With the significantly large market share that Fox News and right-wing radio hosts now enjoy, Republicans have found a pool of reliable, friendly pundits with large audiences who agree with their ideas. These pundits are eager to hear their ideas and rarely challenge them. Compare this to potentially being asked tough or damaging questions from a commentator who may disagree with their views, and it’s easy to understand Republicans’ predilection for the conservative echo chamber.
But in doing so, Republicans have stifled their own ability to accept ideas outside their core constituency, and Republican candidates have campaigned on platforms with limited appeal. Make abortion illegal under all circumstances. Create a fence at our border. Send more troops to Afghanistan. Most voters would never support these positions, but many Republicans ran on them anyway at the encouragement of Fox News and their base.
A free exchange of ideas is critical to a healthy democracy. By limiting their interactions to audiences that already agree and think like them, that’s not happening. To make things worse, it turns out that Republican voters tend only to trust Fox News, and viewers who only watch Fox News are actually less informed than people who don’t follow any news at all. So not only are Republicans staying within an echo chamber, they’re actually residing in a less-informed one.
Meanwhile, the mainstream media has played into their ideas through “fairness bias” — that is, the tendency to try to give both sides of every story equal weight even at the detriment of the truth. With rare exception, the media has been unwilling to acknowledge that Republicans have become uncompromising, less fact-driven, and more extreme for fear of being seen as partisan. This is despite the fact that the same cannot be honestly said of Obama and the Democrats. So with the media putting even the most extreme Republican ideas at equal weight with Democratic ideas with massive appeal, it only helps blind Republicans of the extent to which voters would reject their ideas outright.

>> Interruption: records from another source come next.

(** C9: when a line splits into five fields or more, the entry is
    built from the first five; whatever follows the fifth field is not
    looked at.  This holds for the loop body and for the line wherever it
    stands in a text after the first line. *)
Theorem parseLine_keeps_first_five :
  forall line w m synStr antStr ex rest,
    Js.splitFields line = w :: m :: synStr :: antStr :: ex :: rest ->
    let e := {| word := Js.trim w; meaning := Js.trim m;
                synonyms := Js.splitList synStr;
                antonyms := Js.splitList antStr;
                example := Js.trim ex |} in
    (forall words, parseLine words line = words ++ [e]) /\
    (forall t1 t2,
        isBlank t1 = false -> hasLF line = false ->
        parseCSV (t1 +:+ nl +:+ line +:+ nl +:+ t2)
        = parseCSV (t1 +:+ nl) ++ [e] ++ flat_map entriesOfLine (Js.splitLines t2)).
Proof.
  intros line w m synStr antStr ex rest E e.
  pose proof (entriesOfLine_five line w m synStr antStr ex rest E) as He.
  fold e in He. split.
  - intros words. rewrite parseLine_acc, He. reflexivity.
  - intros t1 t2 H1 Hlf.
    rewrite (parseCSV_line_in_context t1 line t2 H1 Hlf), He. reflexivity.
Qed.

(** ** The shuffle *)

Lemma swap_Permutation {A} (i j : nat) (l : list A) : Permutation (swap i j l) l.
Proof.
  unfold swap.
  destruct (l !! i) as [x|] eqn:Ei; [|reflexivity].
  destruct (l !! j) as [y|] eqn:Ej; [|reflexivity].
  apply Permutation_insert_swap; assumption.
Qed.

Lemma shuffleFrom_Permutation {A} (i : nat) :
  forall (l : list A) (r : Rng), Permutation (fst (shuffleFrom i l r)) l.
Proof.
  induction i as [|i IH]; intros l r; simpl; [reflexivity|].
  etransitivity; [apply IH | apply swap_Permutation].
Qed.

Lemma shuffleArray_Permutation {A} (l : list A) (r : Rng) :
  Permutation (fst (shuffleArray l r)) l.
Proof. apply shuffleFrom_Permutation. Qed.

Lemma occurrences_Permutation (text : string) (l l' : list string) :
  Permutation l l' -> occurrences text l = occurrences text l'.
Proof.
  unfold occurrences.
  induction 1 as [|x l l' _ IH|x y l|l l' l'' _ IH1 _ IH2]; simpl.
  - reflexivity.
  - destruct (sameText x text); simpl; congruence.
  - destruct (sameText x text), (sameText y text); reflexivity.
  - congruence.
Qed.

(** ** Distractors *)

Section Distractors.

Variable P : string -> Prop.

Lemma Forall_snoc (l : list string) (x : string) :
  Forall P l -> P x -> Forall P (l ++ [x]).
Proof. intros Hl Hx. apply Forall_app. split; [assumption | repeat constructor; assumption]. Qed.

Lemma newSet_Forall (xs : list string) :
  Forall P xs -> Forall P (newSet xs).
Proof.
  unfold newSet. intros Hxs.
  assert (Hnil : Forall P []) by constructor.
  revert Hnil Hxs. generalize (@nil string).
  induction xs as [|x xs IH]; intros acc Hacc Hxs; simpl; [assumption|].
  inversion Hxs; subst. apply IH; [|assumption].
  unfold setAdd. destruct (existsb _ acc); [assumption|].
  apply Forall_snoc; assumption.
Qed.

Lemma pickDistractors_Forall (e : WordEntry) (cands : list string) :
  forall acc, Forall P cands -> Forall P acc ->
              Forall P (pickDistractors e cands acc).
Proof.
  induction cands as [|c cands IH]; intros acc Hc Hacc;
    cbn [pickDistractors]; [assumption|].
  inversion Hc; subst.
  destruct (3 <=? length acc)%nat; [assumption|].
  destruct (negb _); apply IH; auto using Forall_snoc.
Qed.

Lemma fillFromWords_Forall (e : WordEntry) (correctText : string)
    (remaining : list WordEntry) :
  (forall w, sameText w correctText = false -> P w) ->
  forall acc, Forall P acc ->
              Forall P (fillFromWords e correctText remaining acc).
Proof.
  intros HP. induction remaining as [|o rest IH]; intros acc Hacc;
    cbn [fillFromWords]; [assumption|].
  destruct (length acc <? 3)%nat; [|assumption].
  destruct (negb (String.eqb (word o) (word e))); simpl; [|auto].
  destruct (sameText (word o) correctText) eqn:E; simpl; [auto|].
  apply IH. apply Forall_snoc; auto.
Qed.

End Distractors.

Lemma pickDistractors_length (e : WordEntry) (cands : list string) :
  forall acc, (length acc <= 3)%nat ->
              (length (pickDistractors e cands acc) <= 3)%nat.
Proof.
  induction cands as [|c cands IH]; intros acc Hacc;
    cbn [pickDistractors]; [assumption|].
  destruct (3 <=? length acc)%nat eqn:E; [assumption|].
  apply Nat.leb_gt in E.
  destruct (negb _); apply IH; [rewrite length_app; simpl|]; lia.
Qed.

Lemma fillFromWords_length (e : WordEntry) (correctText : string)
    (remaining : list WordEntry) :
  forall acc, (length acc <= 3)%nat ->
              (length (fillFromWords e correctText remaining acc) <= 3)%nat.
Proof.
  induction remaining as [|o rest IH]; intros acc Hacc;
    cbn [fillFromWords]; [assumption|].
  destruct (length acc <? 3)%nat eqn:E; [|assumption].
  apply Nat.ltb_lt in E.
  destruct (_ && _); apply IH; [rewrite length_app; simpl|]; lia.
Qed.

Lemma padDistractors_length (ds : list string) :
  (length ds <= 3)%nat -> length (padDistractors ds) = 3%nat.
Proof.
  intros H. unfold padDistractors. rewrite length_app, repeat_length. lia.
Qed.

Lemma toLowerCase_empty (s : string) :
  Js.toLowerCase s = EmptyString -> s = EmptyString.
Proof. destruct s; [reflexivity | discriminate]. Qed.

Lemma sameText_empty (text : string) :
  text <> EmptyString -> sameText EmptyString text = false.
Proof.
  intros H. unfold sameText. simpl.
  destruct (Js.toLowerCase text) eqn:E; [|reflexivity].
  apply toLowerCase_empty in E. congruence.
Qed.

Lemma occurrences_none (text : string) (l : list string) :
  Forall (fun d => sameText d text = false) l -> occurrences text l = 0%nat.
Proof.
  unfold occurrences. induction 1 as [|d l Hd _ IH]; simpl; [reflexivity|].
  rewrite Hd. exact IH.
Qed.

Lemma sameText_refl (text : string) : sameText text text = true.
Proof. apply String.eqb_refl. Qed.

(** The options before the final shuffle: the correct answer followed
    by three distractors, none of which reads like it unless it is an
    empty placeholder next to an empty correct answer. *)
Lemma optionsOf_spec (e : WordEntry) (cands : list string) (pool : list WordEntry) :
  Forall (fun d => sameText d (correctOf e) = false) cands ->
  length (optionsOf e cands pool) = 4%nat /\
  (correctOf e <> EmptyString ->
   occurrences (correctOf e) (optionsOf e cands pool) = 1%nat).
Proof.
  intros Hc. unfold optionsOf.
  set (ds := fillFromWords e (correctOf e) pool (pickDistractors e cands [])).
  assert (Hlen : (length ds <= 3)%nat).
  { apply fillFromWords_length, pickDistractors_length. simpl. lia. }
  assert (Hds : Forall (fun d => sameText d (correctOf e) = false) ds).
  { apply fillFromWords_Forall; [auto|].
    apply pickDistractors_Forall; [assumption | constructor]. }
  pose proof (padDistractors_length ds Hlen) as Hpad.
  split.
  - simpl. rewrite firstn_all2 by lia. lia.
  - intros Hne. rewrite firstn_all2 by lia.
    unfold occurrences. simpl. rewrite sameText_refl. simpl. f_equal.
    apply occurrences_none. unfold padDistractors.
    apply Forall_app. split; [assumption|].
    apply List.Forall_forall. intros d Hd. apply repeat_spec in Hd. subst d.
    apply sameText_empty, Hne.
Qed.

Lemma candidates_differ (e : WordEntry) (pool : list WordEntry) (r : Rng) :
  Forall (fun d => sameText d (correctOf e) = false)
    (fst (shuffleArray
            (newSet (List.filter
                       (fun c => Js.truthy c && negb (sameText c (correctOf e)))
                       (collectCandidates e pool))) r)).
Proof.
  eapply Permutation_Forall; [symmetry; apply shuffleArray_Permutation|].
  apply newSet_Forall. apply List.Forall_forall. intros d Hd.
  apply filter_In in Hd as [_ Hd].
  apply andb_true_iff in Hd as [_ Hd].
  apply negb_true_iff in Hd. exact Hd.
Qed.

(** C2, as the code has it: [generateOptions] returns four options for
    every entry, pool and run of the random source; when the correct
    answer of the entry is not the empty string, exactly one of the four
    reads like it, case ignored. *)
Theorem generateOptions_four_options :
  forall (e : WordEntry) (pool : list WordEntry) (r : Rng),
    length (fst (generateOptions e pool r)) = 4%nat /\
    (correctOf e <> EmptyString ->
     occurrences (correctOf e) (fst (generateOptions e pool r)) = 1%nat).
Proof.
  intros e pool r. unfold generateOptions.
  pose proof (candidates_differ e pool r) as Hc.
  destruct (shuffleArray _ r) as [cands r1]. simpl in Hc.
  destruct (optionsOf_spec e cands pool Hc) as [Hlen Hocc].
  pose proof (shuffleArray_Permutation (optionsOf e cands pool) r1) as Hp.
  split.
  - rewrite (Permutation_length Hp). exact Hlen.
  - intros Hne. rewrite (occurrences_Permutation _ _ _ Hp). auto.
Qed.

(** The options are four and hold the correct answer. *)
Lemma generateOptions_basic (e : WordEntry) (pool : list WordEntry) (r : Rng) :
  length (fst (generateOptions e pool r)) = 4%nat /\
  In (correctOf e) (fst (generateOptions e pool r)).
Proof.
  unfold generateOptions.
  pose proof (candidates_differ e pool r) as Hc.
  destruct (shuffleArray _ r) as [cands r1]. cbn [fst] in Hc.
  destruct (optionsOf_spec e cands pool Hc) as [Hlen _].
  pose proof (shuffleArray_Permutation (optionsOf e cands pool) r1) as Hp.
  split; [rewrite (Permutation_length Hp); exact Hlen|].
  apply (Permutation_in _ (Permutation_sym Hp)). left. reflexivity.
Qed.

(** ** The session *)

Lemma makeCards_length (pool drawn : list WordEntry) :
  forall r, length (fst (makeCards pool drawn r)) = length drawn.
Proof.
  induction drawn as [|e rest IH]; intros r; simpl; [reflexivity|].
  destruct (makeCard pool e r) as [card r1].
  specialize (IH r1). destruct (makeCards pool rest r1) as [cards r2].
  simpl in *. congruence.
Qed.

The fairness bias is also the reason that when Nate Silver’s model on FiveThirtyEight came under heavy criticism. Silver predicted major Congressional Democratic victories and an Obama landslide by accounting for all of the national polling done in swing states across the country, but Republicans argued that the election was a horse race, and so the mainstream media treated both with equal weight. Silver used math, data, and history. Republicans rejected the evidence and went on pure instinct and wishful thinking. But the media acted as if both were equally reasonable opinions to have. The signs were there that Republicans were going to have a rough election night. And guess what? Silver’s predictions were almost perfect. But the media’s unwillingness to challenge just how absurd the Republicans’ assessments were justified conservative sentiment that Romney was going to win and set up the Republicans for enormous disappointment.
These problems won’t magically go away. The question Republicans must ask now is what they can or what they would be willing to do to prevent this from happening again. It’s a difficult task. When you’ve been in an echo chamber for that long, it’s hard to view things any other way. But the key to future Republican success and avoiding a repeat of the 2012 election is acknowledging one important thing: yes, they say perception is reality, but actually reality is reality.